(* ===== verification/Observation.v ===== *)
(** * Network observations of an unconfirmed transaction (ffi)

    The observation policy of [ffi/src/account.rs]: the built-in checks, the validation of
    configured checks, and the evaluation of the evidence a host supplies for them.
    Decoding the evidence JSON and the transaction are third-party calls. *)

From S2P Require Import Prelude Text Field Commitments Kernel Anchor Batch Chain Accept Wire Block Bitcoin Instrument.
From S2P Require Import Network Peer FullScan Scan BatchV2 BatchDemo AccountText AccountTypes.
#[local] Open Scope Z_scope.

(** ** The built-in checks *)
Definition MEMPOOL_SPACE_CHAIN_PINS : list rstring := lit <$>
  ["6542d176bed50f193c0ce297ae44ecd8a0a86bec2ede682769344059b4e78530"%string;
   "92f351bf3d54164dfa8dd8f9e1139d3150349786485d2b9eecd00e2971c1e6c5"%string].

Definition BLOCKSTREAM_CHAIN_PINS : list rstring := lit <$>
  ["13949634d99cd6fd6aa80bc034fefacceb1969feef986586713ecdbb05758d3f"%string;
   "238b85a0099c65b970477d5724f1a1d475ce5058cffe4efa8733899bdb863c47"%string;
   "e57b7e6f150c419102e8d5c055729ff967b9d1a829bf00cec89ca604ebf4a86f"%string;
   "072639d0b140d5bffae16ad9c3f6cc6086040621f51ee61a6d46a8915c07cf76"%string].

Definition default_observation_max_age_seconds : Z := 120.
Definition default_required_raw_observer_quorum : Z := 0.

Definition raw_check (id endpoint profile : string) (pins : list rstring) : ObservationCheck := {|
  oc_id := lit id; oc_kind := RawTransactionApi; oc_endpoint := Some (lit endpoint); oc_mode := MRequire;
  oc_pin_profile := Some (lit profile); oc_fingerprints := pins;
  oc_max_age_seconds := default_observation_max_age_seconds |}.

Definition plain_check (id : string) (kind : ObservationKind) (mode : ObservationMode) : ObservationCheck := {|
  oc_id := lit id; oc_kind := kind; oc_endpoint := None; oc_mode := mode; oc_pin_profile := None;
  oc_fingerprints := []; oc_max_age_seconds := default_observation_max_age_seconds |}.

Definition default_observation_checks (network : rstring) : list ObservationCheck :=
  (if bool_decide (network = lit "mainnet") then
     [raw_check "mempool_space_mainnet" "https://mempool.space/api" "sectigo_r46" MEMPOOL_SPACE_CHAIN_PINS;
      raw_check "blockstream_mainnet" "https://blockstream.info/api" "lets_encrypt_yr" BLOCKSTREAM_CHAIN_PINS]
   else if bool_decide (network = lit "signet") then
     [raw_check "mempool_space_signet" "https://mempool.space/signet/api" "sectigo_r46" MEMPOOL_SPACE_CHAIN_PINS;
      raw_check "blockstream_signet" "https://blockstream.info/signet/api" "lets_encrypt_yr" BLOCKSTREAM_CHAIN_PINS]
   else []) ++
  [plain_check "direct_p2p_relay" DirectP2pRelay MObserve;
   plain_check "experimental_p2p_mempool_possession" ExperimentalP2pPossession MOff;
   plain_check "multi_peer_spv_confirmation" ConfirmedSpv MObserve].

+ + +

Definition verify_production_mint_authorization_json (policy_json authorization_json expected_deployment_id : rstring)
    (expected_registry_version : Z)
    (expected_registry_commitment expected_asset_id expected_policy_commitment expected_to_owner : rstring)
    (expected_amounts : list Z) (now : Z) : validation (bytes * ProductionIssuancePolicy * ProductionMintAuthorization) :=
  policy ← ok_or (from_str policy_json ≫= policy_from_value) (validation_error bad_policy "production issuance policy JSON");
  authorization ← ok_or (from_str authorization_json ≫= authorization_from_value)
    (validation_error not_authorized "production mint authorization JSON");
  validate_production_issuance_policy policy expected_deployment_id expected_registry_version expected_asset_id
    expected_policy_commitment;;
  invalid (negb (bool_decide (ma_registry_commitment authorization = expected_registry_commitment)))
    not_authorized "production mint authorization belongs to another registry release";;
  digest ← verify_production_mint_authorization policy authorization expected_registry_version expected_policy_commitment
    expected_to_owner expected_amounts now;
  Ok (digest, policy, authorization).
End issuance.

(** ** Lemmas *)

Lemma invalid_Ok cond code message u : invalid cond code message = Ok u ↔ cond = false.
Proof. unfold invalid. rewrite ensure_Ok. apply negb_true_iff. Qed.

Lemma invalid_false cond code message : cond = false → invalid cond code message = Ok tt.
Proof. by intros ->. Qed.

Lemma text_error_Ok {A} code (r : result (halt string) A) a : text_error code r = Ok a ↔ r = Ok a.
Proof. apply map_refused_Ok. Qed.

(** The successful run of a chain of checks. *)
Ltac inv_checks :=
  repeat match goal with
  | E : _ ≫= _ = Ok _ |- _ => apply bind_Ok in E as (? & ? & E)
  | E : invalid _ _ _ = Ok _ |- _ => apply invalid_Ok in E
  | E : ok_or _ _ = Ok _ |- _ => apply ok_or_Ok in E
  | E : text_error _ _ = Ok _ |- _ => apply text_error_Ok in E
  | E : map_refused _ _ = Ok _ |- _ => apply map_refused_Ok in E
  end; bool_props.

+ + +

What to produce: Reproduce the lines above, beginning at the line with "(* ===== verification/Observation.v ===== *)" and stopping after the line with "Definition MEMPOOL_SPACE_CHAIN_PINS : list", exactly as they are.

Output below:
(* ===== verification/Observation.v ===== *)
(** * Network observations of an unconfirmed transaction (ffi)

    The observation policy of [ffi/src/account.rs]: the built-in checks, the validation of
    configured checks, and the evaluation of the evidence a host supplies for them.
    Decoding the evidence JSON and the transaction are third-party calls. *)

From S2P Require Import Prelude Text Field Commitments Kernel Anchor Batch Chain Accept Wire Block Bitcoin Instrument.
From S2P Require Import Network Peer FullScan Scan BatchV2 BatchDemo AccountText AccountTypes.
#[local] Open Scope Z_scope.

(** ** The built-in checks *)
Definition MEMPOOL_SPACE_CHAIN_PINS : list rstring := lit <$>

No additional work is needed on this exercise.